Pas d’effet secondaires.
Je ne prends même pas les médicaments prescrits.
Que c’est long, 5 semaines.
J’aimerais que le temps passe plus vite, d’autant que le plus dur reste à venir : l’opération.
Je voudrais déjà y être.
Donnez moi une gomme à effacer le temps.
  • Les collègues de boulot
Un collègue de travail est passé me voir. Plaisir.

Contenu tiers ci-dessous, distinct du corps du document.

Lemma Reject_Error_default c earlier now :
  recent now c = recent now earlier ->
  Reject_Error RuleActionRejectMethodDefault false c now
  = (reject_spec earlier now, recent now (earlier ++ [now])).
Proof.
  intros Hc. unfold Reject_Error, reject_spec. cbn -[recent]. fold (recent now c).
  rewrite Hc, recent_snoc. by case_bool.
Qed.

Lemma Reject_run_default times earlier c b :
  Sorted Z.le (b :: times) ->
  (forall now, b <= now -> recent now c = recent now earlier) ->
  exists c', Reject_run RuleActionRejectMethodDefault false c times = (reject_spec_run earlier times, c')
             /\ forall now, list.last times = Some now -> c' = recent now (earlier ++ times).
Proof.
  induction times as [|t times IH] in earlier, c, b |- *; intros Hs Hc; [by exists c|].
  inversion Hs as [|? ? Hs' Hb]; subst. inversion Hb; subst.
  cbn [Reject_run reject_spec_run]. rewrite (Reject_Error_default c earlier t) by (apply Hc; lia).
  destruct times as [|t' times'].
  { eexists; split; [reflexivity|]. by intros now [= ->]. }
  destruct (IH (earlier ++ [t]) (recent t (earlier ++ [t])) t Hs') as (c' & -> & Hc').
  { intros now Hnow. by apply recent_recent. }
  rewrite <- (assoc_L (++)) in Hc'. by exists c'.
Qed.

(** from a fresh reject action of the default method, calls at
    non-decreasing times are answered exactly as documented: the outcome of
    each call depends only on how many calls were made in the thirty seconds
    before it, although old timestamps have been discarded along the way; and
    the counter never keeps an entry older than thirty seconds. *)
Theorem reject_flood_window times :
  Sorted Z.le times ->
  exists c, Reject_run RuleActionRejectMethodDefault false [] times = (reject_spec_run [] times, c)
            /\ forall now, list.last times = Some now -> c = recent now times.
Proof.
  intros Hs. destruct times as [|t times]; [by exists []|].
  apply (Reject_run_default (t :: times) [] [] t); [|done].
  constructor; [done|]. constructor; lia.
Qed.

La vie continue. En fin de compte, nous ne sommes pas grand chose.
A moins d’être super important, et encore, je ne suis pas sur.
La semaine prochaine, la dernière, rayons et chimio, puis quelques jours de repos.

MARS 2006 :

  • Dernière semaine de traitement
C’est reparti, rayons et chimio.
Concernant la chimio, j’ai la tétine comme on appelle.
C’est une sorte de grosse seringue qui t’injecte la purée pendant 24 H.
Bonjour pour te laver et dormir avec ce machin.
Tant pis, 5 jours sans se laver, c’est pas si terrible… Mais non, je plaisante, ça va pas non ? tu me vois après, à la radio, quand je retire le pantalon : plus une mouche, plus un moustique… tiens ça pourrais être la solution contre le chick à la réunion (ok, ce n’est pas de très bon goût, je retire).
Je suis quand même à plat.
Un collègue de travail est passé me voir.
Il m’a fait plaisir.
Je l’aime bien celui là. Il est gentil.
Lui aussi a eu des problèmes dans la vie.
Les emmerdes, ça rapproche.
  • Fin des traitements
Ça y est, les traitements sont terminés.
Il était temps. Je suis à plat.
Maintenant, 4 semaines de repos. Je vais en avoir besoin.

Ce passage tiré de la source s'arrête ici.